Notes on shades of green, blue and purple in gilled mushrooms
Still in the category of gilled shrooms, shades of greens and blues are not commonly found in the world of fungi and are often fast fading. [Click a photo to enlarge it.]
A couple of examples have appeared in the past month, one up in Paradise Meadows: Clitocybe odora var. pacifica – blue-green anise clitocybe (photo #1) and the other down in the valley on Tsolum River Road: Stropharia aeruginosa – no common name (#2–#4). The former, as its name suggests, is recognisable by its anise-like odour as well as by the blue-green tinge. This Stropharia ends up looking very much like the common Stropharia ambigua with a yellowish cap, as well as the distinctive cottony remnants of its veil around the rim of the cap and on the stipe, and its purple/charcoal spore. It is only in the semi-opened shroom that the blue-green is visible.
Another green-capped fungus is the elusive Hygrocybe psittacina – parrot mushroom (#5), which I have found once in the past 10 years, near the confluence of the Browns and Puntledge Rivers. It lost its brilliant green within a day.

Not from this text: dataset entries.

(* ===== verification/Wire.v ===== *)
(** * Bytes on the wire (varints of [crates/rekuiper-connectors/src/codec.rs];
      [to_le_bytes] and [from_le_bytes] of the Rust standard library)

    Base-128 integers, fixed-width little-endian integers, and the bits of floating-point
    numbers.  A reader takes the bytes that are left, [bytes\[pos..\]] in the code, and
    returns a value with the bytes after it. *)

From Stdlib Require Import SpecFloat Ascii.
From S2P Require Import Prelude Rust Characters Json.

Deeper blues include Arrhenia chlorocyanea (#6 ) from Kin Beach a few years ago, and Polyozellus multiplex – blue chanterelle (#7), which we found in late June on the Elk River Trail. It can be closer to black than blue, depending on age.
Popping up at the moment on the purple end of the spectrum is Laccaria amethysto-occidentalis (#8), which appears without fail on the edge of our field.
There are many members of the genus Cortinarius that have lilac or purple caps, or lilac stipe and gills with a beige cap (#9 & #10), the latter showing the typical cortina or cobweb-like remnants of the veil, from which the genus gets its name, and the typical cinnamon brown of the spores.
Finally the deep purple Cortinarius violaceus – violet cort, stands out stunningly against the green leaves of the Luetkea pectinata – partridgefoot (#11 and #12). And #12 shows the artistic endeavours of a red squirrel.
All these examples come from the subalpine.